En algunos sitios como Londres rememoran de manera generosa a los viajeros, literatos, poetas, músicos, pintores o políticos que fueron (entre otros) destacados hombres que aportaron dramaturgia o excelencia a la cultura. El proyecto de las ahora conocidas como placas azules nació en 1866 con la placa dedicada a Lord Byron, y desde entonces -y poco a poco- ha extendido esa costumbre a otros sitios más o menos cercanos como Roma, París o Madrid.

Si elegimos al azar un día como el 1 de febrero encontramos en su santoral a San Agripano -obispo y mártir-, San Cecilio de Granada, San Enrique Morse, a San Juan -obispo de Saint-Malo-, a San Pablo de Saint-Paul-Trois-Châteaux, a San Raúl de Cambray, a San Severo -obispo de Rávena-, a San Sigeberto, San Trifón mártir, San Urso y Santa Viridiana. Ese mismo día se celebrará también el Día mundial del galgo y el Día mundial de las elecciones. En total son once nombres santos y otros dos que no lo son. Trece nombres en total.

Dijo Víctor Hugo que "lo malo de la inmortalidad es que hay que morir para alcanzarla". Y yo añado que no es requisito suficiente, pero que tampoco queda mucho sitio en Père-Lachaise o en el Westwood Village Memorial de Los Ángeles. Puedes ser un mito, una leyenda, un héroe absurdo o antihéroe, un fulgor de temporada que es eterno, una diosa, un dios, un profeta muy halagado, una especie de amalgama de virtudes con allure extraterrestre, un halcón, una paloma, un servicio que se paga, tres ideas bien escritas de vanguardia, dos mensajes, diez pancartas, sangre, un mechero y celofán, cenicero con colillas, unos cascos de botellas transparentes y el perfil de aspecto áureo que se eleva. Puedes serlo todo y ya estar muerto, y a los cinco años no hay ni cinco que se acuerden de lo que eras.

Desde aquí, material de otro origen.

(* ===== verification/ThreadPool.v ===== *)
(** cpp/src/privacy/thread_pool.cpp: the fixed-size thread pool.

    The sections under [queue_mutex] are atomic steps.  A wait on a condition
    variable evaluates its predicate under the lock and then either goes on or
    sleeps; a sleeper is woken by a notification or spuriously, and evaluates
    the predicate again.  What the tasks do is left open ([tstep]); the
    thread that owns the pool runs a list of calls. *)

From S2P Require Import Prelude Tasks.

(** Worker threads: about to evaluate the predicate of [condition], asleep on
    it, executing task [k], about to count task [k] as finished, or returned
    from worker_thread. *)
Inductive worker_pc := WCheck | WSleep | WRun (k : nat) | WFinish (k : nat) | WExit.

#[global] Instance worker_pc_eq_decision : EqDecision worker_pc.
Proof. solve_decision. Defined.

(** The owner's calls: submit(task k) and wait_all(). *)
Inductive pool_call := Submit (k : nat) | WaitAll.

(** Where the owner is: before its next call, between the critical section of
    submit and notify_one, asleep in wait_all, or in the destructor before
    notify_all, joining worker [w], or done. *)
Inductive owner_pc :=
| OReady (prog : list pool_call)
| ONotify (prog : list pool_call)
| OSleep (prog : list pool_call)
| OStopNotify
| OJoin (w : nat)
| OGone.

Section pool.
Context {T X : Type} (tstep : T → X → option (T * X)) (tdone : T → bool).

(** [queue] holds the indices of the queued tasks; [jobs] the state of all
    tasks, submitted or not, and what they share. *)
Record ThreadPool := MkPool {
  workers : list worker_pc;
  queue : list nat;
  active_tasks : Z;
  stop : bool;
  owner : owner_pc;
  jobs : tasks T X
}.

Definition set_worker (w : nat) (pc : worker_pc) (p : ThreadPool) : ThreadPool :=
  MkPool (<[w := pc]> (workers p)) (queue p) (active_tasks p) (stop p) (owner p) (jobs p).
Definition set_owner (o : owner_pc) (p : ThreadPool) : ThreadPool :=
  MkPool (workers p) (queue p) (active_tasks p) (stop p) o (jobs p).
Definition set_queue (q : list nat) (p : ThreadPool) : ThreadPool :=
  MkPool (workers p) q (active_tasks p) (stop p) (owner p) (jobs p).
Definition set_jobs (j : tasks T X) (p : ThreadPool) : ThreadPool :=
  MkPool (workers p) (queue p) (active_tasks p) (stop p) (owner p) j.
Definition set_active (n : Z) (p : ThreadPool) : ThreadPool :=
  MkPool (workers p) (queue p) n (stop p) (owner p) (jobs p).

(** The constructor: [threads] workers, two if that is 0. *)
Definition new_pool (threads : nat) (prog : list pool_call) (j : tasks T X) : ThreadPool :=
  MkPool (replicate (if decide (threads = 0) then 2 else threads) WCheck) [] 0 false (OReady prog) j.

(** wait_condition.notify_all(): only the owner waits on it. *)
Definition notify_owner (o : owner_pc) : owner_pc :=
  match o with OSleep prog => OReady (WaitAll :: prog) | o => o end.

(** worker_thread *)
Definition worker_step (w : nat) (p : ThreadPool) : option ThreadPool :=
  pc ← workers p !! w;
  match pc with
  | WCheck =>
      match queue p with
      | [] => Some (set_worker w (if stop p then WExit else WSleep) p)
      | k :: q => Some (set_worker w (WRun k) (set_queue q p))
      end
  | WRun k =>
      t ← code (jobs p) !! k;
      if tdone t then Some (set_worker w (WFinish k) p)
      else j ← run_task tstep tdone k (jobs p); Some (set_jobs j p)
  | WFinish k =>
      let n := (active_tasks p - 1)%Z in
      let p := set_worker w WCheck (set_active n p) in
      Some (if decide (n = 0%Z) then set_owner (notify_owner (owner p)) p else p)
  | WSleep | WExit => None
  end.

(** condition.notify_all() *)
Definition wake (pc : worker_pc) : worker_pc := match pc with WSleep => WCheck | pc => pc end.

(** The owner's next step.  [who] is the worker that notify_one wakes; it wakes
    none only when none sleeps. *)
Definition owner_step (who : option nat) (p : ThreadPool) : option ThreadPool :=
  match owner p with
  | OReady (Submit k :: prog) =>
      Some (set_owner (ONotify prog) (set_active (active_tasks p + 1) (set_queue (queue p ++ [k]) p)))
  | ONotify prog =>
      match who with
      | Some w => if decide (workers p !! w = Some WSleep)
                  then Some (set_owner (OReady prog) (set_worker w WCheck p)) else None
      | None => if decide (WSleep ∈ workers p) then None else Some (set_owner (OReady prog) p)
      end
  | OReady (WaitAll :: prog) =>
      Some (set_owner (if decide (active_tasks p = 0%Z ∧ queue p = []) then OReady prog else OSleep prog) p)
  | OStopNotify =>
      Some (MkPool (wake <$> workers p) (queue p) (active_tasks p) (stop p) (OJoin 0) (jobs p))
  | OJoin w =>
      match workers p !! w with
      | None => Some (set_owner OGone p)
      | Some WExit => Some (set_owner (OJoin (S w)) p)
      | Some _ => None
      end
  | OReady [] | OSleep _ | OGone => None
  end.

(** The destructor, after the last call: up to its notify_all. *)
Definition destroy (p : ThreadPool) : option ThreadPool :=
  match owner p with
  | OReady [] => Some (MkPool (workers p) (queue p) (active_tasks p) true OStopNotify (jobs p))
  | _ => None
  end.

Inductive pool_event :=
| EWorker (w : nat)
| EOwner (who : option nat)
| EDestroy
| ESpurious (w : nat)      (* a worker wakes without a notification *)
| ESpuriousOwner.

Definition pool_step (e : pool_event) (p : ThreadPool) : option ThreadPool :=
  match e with
  | EWorker w => worker_step w p
  | EOwner who => owner_step who p
  | EDestroy => destroy p
  | ESpurious w => if decide (workers p !! w = Some WSleep) then Some (set_worker w WCheck p) else None
  | ESpuriousOwner =>
      match owner p with OSleep _ => Some (set_owner (notify_owner (owner p)) p) | _ => None end
  end.

Fixpoint pool_run (es : list pool_event) (p : ThreadPool) : option ThreadPool :=
  match es with
  | [] => Some p
  | e :: es => p ← pool_step e p; pool_run es p
  end.

(** ** The invariant *)

Definition busy (pc : worker_pc) : list nat :=
  match pc with WRun k | WFinish k => [k] | _ => [] end.
Definition awake (pc : worker_pc) : Prop := pc ≠ WSleep ∧ pc ≠ WExit.

(** The tasks submitted and not counted as finished. *)
Definition in_flight (p : ThreadPool) : list nat := queue p ++ mbind busy (workers p).

Definition submits (c : pool_call) : list nat := match c with Submit k => [k] | _ => [] end.
Definition rest (o : owner_pc) : list pool_call :=
  match o with OReady prog | ONotify prog | OSleep prog => prog | _ => [] end.
Definition to_submit (p : ThreadPool) : list nat := mbind submits (rest (owner p)).

Definition stopping (o : owner_pc) : Prop :=
  match o with OStopNotify | OJoin _ | OGone => True | _ => False end.

Definition task_done (p : ThreadPool) (k : nat) : Prop :=
  ∃ t, code (jobs p) !! k = Some t ∧ tdone t = true.

Record pool_inv (p : ThreadPool) : Prop := {
  pl_workers : workers p ≠ [];
  pl_nodup : NoDup (to_submit p ++ in_flight p);
  pl_active : active_tasks p = Z.of_nat (length (in_flight p));
  pl_known : ∀ k, k ∈ to_submit p ++ in_flight p → k < length (code (jobs p));
  pl_covered : ∀ k, k < length (code (jobs p)) → k ∈ to_submit p ∨ k ∈ in_flight p ∨ task_done p k;
  pl_finish : ∀ w k, workers p !! w = Some (WFinish k) → task_done p k;
  pl_awake : queue p ≠ [] → (∃ w pc, workers p !! w = Some pc ∧ awake pc) ∨ ∃ prog, owner p = ONotify prog;
  pl_asleep : ∀ prog, owner p = OSleep prog → (0 < active_tasks p)%Z;
  pl_stop : stop p = true ↔ stopping (owner p);
  pl_exit : ∀ w, workers p !! w = Some WExit → stop p = true;
  pl_join : ∀ w, owner p = OJoin w → ∀ w', w' < w → workers p !! w' = Some WExit;
  pl_joining : ∀ w w', owner p = OJoin w → workers p !! w' ≠ Some WSleep;
  pl_gone : owner p = OGone → ∀ w pc, workers p !! w = Some pc → pc = WExit
}.
End pool.

Arguments ThreadPool : clear implicits.
Arguments MkPool {T X}.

No los he contado, pero algunos nombres como Billy Wilder, Cary Grant o Paul Éluard hace tiempo que dejaron de ser parte de la vida cotidiana del que vive una vida estándar, con un coche estándar, una casa estándar, una biblioteca estándar y un par de zapatos tipo Oxford o algo así. Pero por si acaso este ejemplo resultara un tanto extremo volvamos a un pasado más reciente. Y es que tipos -genios, yo diría- como Kieslowski, Saramago o George Michael han abandonado también el día a día de -incluso- sus vecinos, por citar el caso extremo del que pone en venta una casa por si el mal de ojo acude a la llamada de una muerte prematura y sin laureles.

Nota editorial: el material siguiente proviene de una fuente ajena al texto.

(** ** Properties *)

(** C18: the pool runs every task once, and wait_all is a barrier.  In every
    reachable state, whatever the workers, the scheduler and spurious wake-ups
    do: no task is queued or executed twice; a submitted task is in flight or
    has run to its end; active_tasks counts the tasks in flight; when wait_all
    returns, all submitted tasks have run to their end; when the destructor
    returns, the same holds and all workers have exited; and the tasks and what
    they share are in a state that a schedule of the tasks reaches. *)
Theorem pool_barrier prog p0 es p :
  idle_pool prog p0 → pool_run tstep tdone es p0 = Some p →
  NoDup (in_flight p) ∧ active_tasks p = Z.of_nat (length (in_flight p)) ∧
  (∀ k, k ∈ mbind submits prog → k ∉ to_submit p → k ∈ in_flight p ∨ task_done tdone p k) ∧
  (∀ who p' prog', owner p = OReady (WaitAll :: prog') → pool_step tstep tdone (EOwner who) p = Some p' →
     owner p' = OReady prog' →
     ∀ k, k ∈ mbind submits prog → k ∉ to_submit p' → task_done tdone p' k) ∧
  (owner p = OGone →
     (∀ k, k ∈ mbind submits prog → task_done tdone p k) ∧ Forall (λ pc, pc = WExit) (workers p)) ∧
  ∃ sched, run_sched tstep tdone sched (jobs p0) = Some (jobs p).
Proof.
  intros Hid E. pose proof (inv_run _ _ _ _ _ (idle_inv _ _ Hid) E) as Hi.
  assert (∀ k, k ∈ mbind submits prog → k < length (code (jobs p))) as Hk.
  { intros k Hin. destruct (pool_schedule _ _ _ E) as [sched Hs].
    rewrite (run_sched_length _ _ _ _ _ Hs). by apply (id_known _ _ Hid). }
  assert (∀ k, k ∈ mbind submits prog → k ∉ to_submit p → k ∈ in_flight p ∨ task_done tdone p k) as Hsub.
  { intros k Hin Hn. destruct (pl_covered _ _ Hi k (Hk k Hin)) as [|]; [done|auto]. }
  pose proof (pl_nodup _ _ Hi) as Hnd. apply NoDup_app in Hnd as (_ & _ & Hnd).
  split_and!; [done|apply (pl_active _ _ Hi)|done| | |by eapply pool_schedule].
  - intros who p' prog' Ho E' Ho' k Hin Hn. cbn in E'. unfold owner_step in E'. rewrite Ho in E'.
    injection E' as <-. case_decide as Hd; [|done]. destruct Hd as [Hact Hq].
    assert (in_flight p = []) as Hfl.
    { apply length_zero_iff_nil. rewrite (pl_active _ _ Hi) in Hact. lia. }
    destruct (Hsub k Hin) as [Hf|Hd]; [|by rewrite Hfl in Hf; apply elem_of_nil in Hf|done].
    unfold to_submit in *. by rewrite Ho.
  - intros Ho. assert (Forall (λ pc, pc = WExit) (workers p)) as Hex.
    { apply Forall_lookup. intros w pc. by apply (pl_gone _ _ Hi). }
    split; [|done]. intros k Hin.
    assert (in_flight p = []) as Hfl.
    { unfold in_flight. destruct (queue p) eqn:Hq.
      - clear -Hex. cbn. induction Hex as [|pc ws -> _ IH]; [done|]. by rewrite bind_cons, IH.
      - exfalso. destruct (pl_awake _ _ Hi) as [(w & pc & Hw & Hpc)|[prog' Ho']]; [by rewrite Hq| |congruence].
        rewrite (pl_gone _ _ Hi Ho _ _ Hw) in Hpc. by destruct Hpc. }
    destruct (Hsub k Hin) as [Hf|Hd]; [|by rewrite Hfl in Hf; apply elem_of_nil in Hf|done].
    unfold to_submit. rewrite Ho. by intros ?%elem_of_nil.
Qed.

Que algún día olvidemos a las mentes creativas de hace un siglo es evidente por la larga trayectoria que separa génesis y ocaso del espectador cien años después, pero que normalicemos este olvido y aprobemos que se extienda a los autores-genios-artistas como Christo, que se marchó hace algunos años menos-, o la Lollo (aka Gina Lollobrigida), Astrud Gilberto o Milan Kundera que nos dejaron hace sólo algunos meses, es algo más grave y demoledor.

El día 2 de febrero celebramos la efeméride de San Aproniano mártir, San Burcardo, Santa Catalina de Ricci, San Flósculo de Orleans, San Lorenzo de Canterbury y San Teófano Vénard, además del Día Mundial de los Humedales (sí) y del Día de la Marmota (sí, en serio). Si tan poco cuesta hacer listados de personas, de hechos, de animales o de objetos que merecen homenaje, si tan fácil es colgar placas azules, si tan simple es trazar rutas en un camposanto con dos tipos conocidos, me pregunto -y esto es una propuesta firme-: ¿por qué no elaborar listados de nombres que aportaron obra insigne y celebrarlos cuando toque o como mínimo una vez al año? Forma, tiempo o procedencia son detalles que no importan, pero ¿no sería una bonita forma de homenajear al que hizo algo por el resto? ¿Cuál es sino la tarea del artista?

Declaraba Dostoyevski: "Quiero vivir para la inmortalidad, no estoy dispuesto a aceptar un compromiso a medias". ¿Qué menos que un día al año para aquel que puso tanto empeño? Que D’Annunzio, Huysmans o Nin no sean jamás considerados en peligro de extinción. Digo yo que lo merecen.